*Exercise description*:
Reproduce, exactly, the lines of the material below from the line containing "- destruct (make_gate_ok" through the line containing "- rewrite Z.mod_add", with both end lines included and nothing else.

[[ Dataset records, beginning ]]

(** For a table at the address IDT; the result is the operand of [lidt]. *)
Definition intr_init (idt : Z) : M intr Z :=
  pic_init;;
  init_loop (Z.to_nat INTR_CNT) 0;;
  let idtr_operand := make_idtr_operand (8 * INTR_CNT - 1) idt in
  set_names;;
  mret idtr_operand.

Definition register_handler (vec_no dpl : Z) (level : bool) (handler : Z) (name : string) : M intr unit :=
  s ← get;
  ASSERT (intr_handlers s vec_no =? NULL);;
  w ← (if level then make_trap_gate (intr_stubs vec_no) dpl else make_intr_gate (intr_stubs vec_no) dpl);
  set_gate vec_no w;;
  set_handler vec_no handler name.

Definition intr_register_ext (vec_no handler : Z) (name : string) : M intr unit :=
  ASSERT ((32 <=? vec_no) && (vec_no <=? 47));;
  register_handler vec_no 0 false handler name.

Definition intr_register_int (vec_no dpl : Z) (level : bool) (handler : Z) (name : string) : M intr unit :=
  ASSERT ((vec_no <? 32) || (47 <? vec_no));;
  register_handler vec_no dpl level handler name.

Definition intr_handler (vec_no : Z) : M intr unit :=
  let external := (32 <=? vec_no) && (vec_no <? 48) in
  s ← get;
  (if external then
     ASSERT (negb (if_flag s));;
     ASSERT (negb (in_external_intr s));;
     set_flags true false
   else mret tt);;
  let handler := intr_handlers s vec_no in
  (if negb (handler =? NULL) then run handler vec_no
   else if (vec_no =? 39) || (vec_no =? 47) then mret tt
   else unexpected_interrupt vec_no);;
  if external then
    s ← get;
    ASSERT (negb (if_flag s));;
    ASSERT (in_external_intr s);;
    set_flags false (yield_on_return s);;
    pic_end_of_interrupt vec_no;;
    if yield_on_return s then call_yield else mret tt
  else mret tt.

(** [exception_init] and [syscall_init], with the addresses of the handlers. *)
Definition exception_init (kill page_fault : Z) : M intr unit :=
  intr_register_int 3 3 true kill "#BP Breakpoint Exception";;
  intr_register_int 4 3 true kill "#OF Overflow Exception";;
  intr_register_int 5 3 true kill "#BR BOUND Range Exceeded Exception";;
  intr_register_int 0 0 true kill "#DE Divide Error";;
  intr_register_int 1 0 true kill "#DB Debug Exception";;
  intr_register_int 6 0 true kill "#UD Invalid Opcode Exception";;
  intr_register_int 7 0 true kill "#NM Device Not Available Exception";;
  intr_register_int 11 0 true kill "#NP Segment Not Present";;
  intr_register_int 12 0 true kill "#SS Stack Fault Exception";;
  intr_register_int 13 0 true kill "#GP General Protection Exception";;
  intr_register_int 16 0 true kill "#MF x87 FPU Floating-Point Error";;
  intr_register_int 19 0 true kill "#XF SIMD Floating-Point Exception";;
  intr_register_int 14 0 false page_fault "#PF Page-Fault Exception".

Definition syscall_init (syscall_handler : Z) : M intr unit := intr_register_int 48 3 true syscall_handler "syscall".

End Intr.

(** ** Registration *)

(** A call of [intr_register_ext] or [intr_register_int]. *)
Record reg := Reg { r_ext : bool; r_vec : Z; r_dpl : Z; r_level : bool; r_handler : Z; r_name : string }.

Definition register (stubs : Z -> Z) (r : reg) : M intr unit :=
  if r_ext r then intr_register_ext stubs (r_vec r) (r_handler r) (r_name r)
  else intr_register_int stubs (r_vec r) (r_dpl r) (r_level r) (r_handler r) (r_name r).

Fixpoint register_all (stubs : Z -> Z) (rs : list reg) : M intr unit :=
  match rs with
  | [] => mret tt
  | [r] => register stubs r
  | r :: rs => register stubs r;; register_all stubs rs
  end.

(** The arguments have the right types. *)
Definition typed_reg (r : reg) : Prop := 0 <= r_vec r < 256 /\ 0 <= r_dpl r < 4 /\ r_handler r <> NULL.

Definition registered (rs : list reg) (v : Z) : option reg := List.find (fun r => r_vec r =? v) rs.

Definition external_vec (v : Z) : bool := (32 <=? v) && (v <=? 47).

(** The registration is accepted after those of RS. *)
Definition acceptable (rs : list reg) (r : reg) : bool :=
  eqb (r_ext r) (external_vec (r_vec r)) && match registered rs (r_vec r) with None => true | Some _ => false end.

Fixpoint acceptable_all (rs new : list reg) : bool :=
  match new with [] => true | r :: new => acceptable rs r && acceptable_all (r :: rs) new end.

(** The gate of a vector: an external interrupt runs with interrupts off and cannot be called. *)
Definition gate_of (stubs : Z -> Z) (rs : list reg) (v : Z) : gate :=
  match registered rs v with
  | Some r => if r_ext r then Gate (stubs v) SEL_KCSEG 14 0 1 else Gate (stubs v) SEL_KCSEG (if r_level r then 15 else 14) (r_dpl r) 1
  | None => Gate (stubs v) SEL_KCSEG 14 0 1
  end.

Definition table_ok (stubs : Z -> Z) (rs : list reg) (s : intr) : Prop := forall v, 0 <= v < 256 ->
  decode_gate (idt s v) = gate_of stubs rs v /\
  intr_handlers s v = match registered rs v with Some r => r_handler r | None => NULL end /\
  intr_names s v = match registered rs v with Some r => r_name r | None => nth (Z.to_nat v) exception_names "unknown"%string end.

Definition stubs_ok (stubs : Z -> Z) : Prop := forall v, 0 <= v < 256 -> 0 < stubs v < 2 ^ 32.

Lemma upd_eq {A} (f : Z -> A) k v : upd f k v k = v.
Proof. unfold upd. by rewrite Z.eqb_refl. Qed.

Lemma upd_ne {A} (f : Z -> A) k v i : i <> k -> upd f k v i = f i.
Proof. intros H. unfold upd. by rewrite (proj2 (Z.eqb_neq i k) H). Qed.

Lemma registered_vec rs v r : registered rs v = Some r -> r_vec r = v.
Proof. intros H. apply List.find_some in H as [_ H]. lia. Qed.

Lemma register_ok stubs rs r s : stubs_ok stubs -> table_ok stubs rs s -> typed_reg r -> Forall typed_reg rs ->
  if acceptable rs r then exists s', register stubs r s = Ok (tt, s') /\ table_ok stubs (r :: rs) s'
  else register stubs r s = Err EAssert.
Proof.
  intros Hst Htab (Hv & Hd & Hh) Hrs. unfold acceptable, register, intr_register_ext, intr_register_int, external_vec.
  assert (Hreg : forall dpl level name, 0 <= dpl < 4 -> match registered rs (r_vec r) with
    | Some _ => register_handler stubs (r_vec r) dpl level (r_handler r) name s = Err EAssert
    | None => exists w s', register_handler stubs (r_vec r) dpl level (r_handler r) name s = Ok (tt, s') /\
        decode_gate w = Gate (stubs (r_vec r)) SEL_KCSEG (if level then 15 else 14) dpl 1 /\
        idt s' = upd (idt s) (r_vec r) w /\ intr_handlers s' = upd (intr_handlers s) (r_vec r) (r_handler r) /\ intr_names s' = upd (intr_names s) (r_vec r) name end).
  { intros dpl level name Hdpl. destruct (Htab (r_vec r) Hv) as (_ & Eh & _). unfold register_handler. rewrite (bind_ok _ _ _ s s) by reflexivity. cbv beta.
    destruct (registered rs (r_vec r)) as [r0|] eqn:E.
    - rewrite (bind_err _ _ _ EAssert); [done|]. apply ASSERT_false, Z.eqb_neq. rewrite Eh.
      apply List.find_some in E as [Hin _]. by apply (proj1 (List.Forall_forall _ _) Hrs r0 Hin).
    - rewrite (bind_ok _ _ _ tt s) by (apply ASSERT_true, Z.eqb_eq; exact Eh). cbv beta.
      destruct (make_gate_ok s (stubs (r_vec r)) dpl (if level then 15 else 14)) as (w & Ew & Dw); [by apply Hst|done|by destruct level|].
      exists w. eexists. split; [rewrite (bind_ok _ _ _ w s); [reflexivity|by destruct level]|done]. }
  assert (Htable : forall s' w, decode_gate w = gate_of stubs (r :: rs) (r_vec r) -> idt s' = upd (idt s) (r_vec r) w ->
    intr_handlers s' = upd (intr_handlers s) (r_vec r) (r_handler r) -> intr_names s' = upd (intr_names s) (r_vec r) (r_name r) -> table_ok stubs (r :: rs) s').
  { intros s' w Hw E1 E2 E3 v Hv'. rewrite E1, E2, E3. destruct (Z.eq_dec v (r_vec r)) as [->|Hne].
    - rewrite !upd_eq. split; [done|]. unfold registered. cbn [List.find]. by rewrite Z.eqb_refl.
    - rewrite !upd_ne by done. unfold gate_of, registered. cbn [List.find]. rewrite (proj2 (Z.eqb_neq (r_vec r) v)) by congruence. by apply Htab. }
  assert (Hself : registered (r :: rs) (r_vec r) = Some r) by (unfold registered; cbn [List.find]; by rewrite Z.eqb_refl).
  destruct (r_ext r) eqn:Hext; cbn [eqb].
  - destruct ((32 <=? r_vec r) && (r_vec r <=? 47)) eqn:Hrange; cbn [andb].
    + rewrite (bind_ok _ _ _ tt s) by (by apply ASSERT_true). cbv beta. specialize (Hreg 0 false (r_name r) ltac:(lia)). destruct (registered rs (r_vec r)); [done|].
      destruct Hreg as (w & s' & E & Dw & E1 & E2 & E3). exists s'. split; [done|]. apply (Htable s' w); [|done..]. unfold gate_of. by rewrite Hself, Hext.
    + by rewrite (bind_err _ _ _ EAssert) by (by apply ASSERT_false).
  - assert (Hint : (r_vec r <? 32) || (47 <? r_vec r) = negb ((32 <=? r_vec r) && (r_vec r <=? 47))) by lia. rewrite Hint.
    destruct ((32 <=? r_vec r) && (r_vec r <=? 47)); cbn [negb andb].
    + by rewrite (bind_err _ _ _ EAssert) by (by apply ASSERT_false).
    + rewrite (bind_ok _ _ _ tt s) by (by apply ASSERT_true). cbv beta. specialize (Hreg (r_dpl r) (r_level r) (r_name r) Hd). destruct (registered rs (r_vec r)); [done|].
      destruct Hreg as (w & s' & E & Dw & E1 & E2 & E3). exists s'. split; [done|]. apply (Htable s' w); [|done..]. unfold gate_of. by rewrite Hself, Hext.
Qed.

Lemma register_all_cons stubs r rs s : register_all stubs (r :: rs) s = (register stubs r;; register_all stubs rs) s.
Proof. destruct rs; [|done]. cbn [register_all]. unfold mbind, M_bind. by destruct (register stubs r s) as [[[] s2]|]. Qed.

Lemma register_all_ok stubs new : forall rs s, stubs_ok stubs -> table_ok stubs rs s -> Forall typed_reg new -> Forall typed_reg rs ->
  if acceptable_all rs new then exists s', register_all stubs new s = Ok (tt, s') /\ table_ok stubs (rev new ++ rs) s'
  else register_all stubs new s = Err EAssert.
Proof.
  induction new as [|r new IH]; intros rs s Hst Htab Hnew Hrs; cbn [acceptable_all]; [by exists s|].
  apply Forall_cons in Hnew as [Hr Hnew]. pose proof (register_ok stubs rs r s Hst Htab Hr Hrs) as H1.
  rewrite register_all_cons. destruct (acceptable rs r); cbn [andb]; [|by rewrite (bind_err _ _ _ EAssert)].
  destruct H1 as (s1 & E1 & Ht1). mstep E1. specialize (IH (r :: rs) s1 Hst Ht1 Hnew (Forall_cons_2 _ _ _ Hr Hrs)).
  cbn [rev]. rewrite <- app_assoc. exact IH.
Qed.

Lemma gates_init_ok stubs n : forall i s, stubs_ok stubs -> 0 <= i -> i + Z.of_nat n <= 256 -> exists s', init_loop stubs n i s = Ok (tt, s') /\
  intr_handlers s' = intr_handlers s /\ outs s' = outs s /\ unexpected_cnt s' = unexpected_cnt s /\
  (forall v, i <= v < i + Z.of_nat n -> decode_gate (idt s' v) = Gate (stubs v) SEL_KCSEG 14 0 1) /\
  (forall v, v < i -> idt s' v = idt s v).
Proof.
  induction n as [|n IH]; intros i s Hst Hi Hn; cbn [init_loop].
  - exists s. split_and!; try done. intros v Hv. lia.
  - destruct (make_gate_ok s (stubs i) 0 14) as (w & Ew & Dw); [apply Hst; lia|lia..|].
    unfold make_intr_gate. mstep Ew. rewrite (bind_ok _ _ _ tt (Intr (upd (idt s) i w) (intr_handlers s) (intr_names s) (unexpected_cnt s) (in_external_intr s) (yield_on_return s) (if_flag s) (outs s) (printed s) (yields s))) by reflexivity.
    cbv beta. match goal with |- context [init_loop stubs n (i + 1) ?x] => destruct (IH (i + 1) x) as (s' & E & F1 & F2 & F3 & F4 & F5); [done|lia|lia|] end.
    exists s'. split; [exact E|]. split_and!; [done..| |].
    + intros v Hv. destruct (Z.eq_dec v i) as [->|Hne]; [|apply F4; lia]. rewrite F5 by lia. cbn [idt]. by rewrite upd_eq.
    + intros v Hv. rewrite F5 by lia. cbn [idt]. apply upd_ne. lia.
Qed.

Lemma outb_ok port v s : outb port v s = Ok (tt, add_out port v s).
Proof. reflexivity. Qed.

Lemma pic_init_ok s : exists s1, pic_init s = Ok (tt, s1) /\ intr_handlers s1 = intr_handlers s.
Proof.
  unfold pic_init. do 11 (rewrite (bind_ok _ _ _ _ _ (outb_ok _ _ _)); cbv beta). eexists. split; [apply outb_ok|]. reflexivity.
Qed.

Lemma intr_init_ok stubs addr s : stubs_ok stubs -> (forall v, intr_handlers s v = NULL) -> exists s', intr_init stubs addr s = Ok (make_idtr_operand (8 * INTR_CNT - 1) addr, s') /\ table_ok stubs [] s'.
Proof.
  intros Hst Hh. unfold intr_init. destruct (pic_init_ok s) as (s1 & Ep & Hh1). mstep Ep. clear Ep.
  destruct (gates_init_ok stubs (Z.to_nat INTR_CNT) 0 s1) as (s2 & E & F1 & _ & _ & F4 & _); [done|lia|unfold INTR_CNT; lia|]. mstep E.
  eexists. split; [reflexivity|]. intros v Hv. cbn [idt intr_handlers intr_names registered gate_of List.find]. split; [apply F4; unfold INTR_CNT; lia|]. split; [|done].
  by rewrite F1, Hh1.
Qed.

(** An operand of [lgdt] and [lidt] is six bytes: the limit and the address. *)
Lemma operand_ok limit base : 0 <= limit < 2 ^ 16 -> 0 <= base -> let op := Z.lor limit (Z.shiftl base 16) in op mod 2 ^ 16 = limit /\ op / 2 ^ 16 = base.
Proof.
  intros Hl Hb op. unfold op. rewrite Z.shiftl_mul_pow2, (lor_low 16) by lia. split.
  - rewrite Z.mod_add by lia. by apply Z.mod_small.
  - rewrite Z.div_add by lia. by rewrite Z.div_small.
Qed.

[[ Dataset records, end ]]

*Response to the exercise*:
  - destruct (make_gate_ok s (stubs i) 0 14) as (w & Ew & Dw); [apply Hst; lia|lia..|].
    unfold make_intr_gate. mstep Ew. rewrite (bind_ok _ _ _ tt (Intr (upd (idt s) i w) (intr_handlers s) (intr_names s) (unexpected_cnt s) (in_external_intr s) (yield_on_return s) (if_flag s) (outs s) (printed s) (yields s))) by reflexivity.
    cbv beta. match goal with |- context [init_loop stubs n (i + 1) ?x] => destruct (IH (i + 1) x) as (s' & E & F1 & F2 & F3 & F4 & F5); [done|lia|lia|] end.
    exists s'. split; [exact E|]. split_and!; [done..| |].
    + intros v Hv. destruct (Z.eq_dec v i) as [->|Hne]; [|apply F4; lia]. rewrite F5 by lia. cbn [idt]. by rewrite upd_eq.
    + intros v Hv. rewrite F5 by lia. cbn [idt]. apply upd_ne. lia.
Qed.

Lemma outb_ok port v s : outb port v s = Ok (tt, add_out port v s).
Proof. reflexivity. Qed.

Lemma pic_init_ok s : exists s1, pic_init s = Ok (tt, s1) /\ intr_handlers s1 = intr_handlers s.
Proof.
  unfold pic_init. do 11 (rewrite (bind_ok _ _ _ _ _ (outb_ok _ _ _)); cbv beta). eexists. split; [apply outb_ok|]. reflexivity.
Qed.

Lemma intr_init_ok stubs addr s : stubs_ok stubs -> (forall v, intr_handlers s v = NULL) -> exists s', intr_init stubs addr s = Ok (make_idtr_operand (8 * INTR_CNT - 1) addr, s') /\ table_ok stubs [] s'.
Proof.
  intros Hst Hh. unfold intr_init. destruct (pic_init_ok s) as (s1 & Ep & Hh1). mstep Ep. clear Ep.
  destruct (gates_init_ok stubs (Z.to_nat INTR_CNT) 0 s1) as (s2 & E & F1 & _ & _ & F4 & _); [done|lia|unfold INTR_CNT; lia|]. mstep E.
  eexists. split; [reflexivity|]. intros v Hv. cbn [idt intr_handlers intr_names registered gate_of List.find]. split; [apply F4; unfold INTR_CNT; lia|]. split; [|done].
  by rewrite F1, Hh1.
Qed.

(** An operand of [lgdt] and [lidt] is six bytes: the limit and the address. *)
Lemma operand_ok limit base : 0 <= limit < 2 ^ 16 -> 0 <= base -> let op := Z.lor limit (Z.shiftl base 16) in op mod 2 ^ 16 = limit /\ op / 2 ^ 16 = base.
Proof.
  intros Hl Hb op. unfold op. rewrite Z.shiftl_mul_pow2, (lor_low 16) by lia. split.
  - rewrite Z.mod_add by lia. by apply Z.mod_small.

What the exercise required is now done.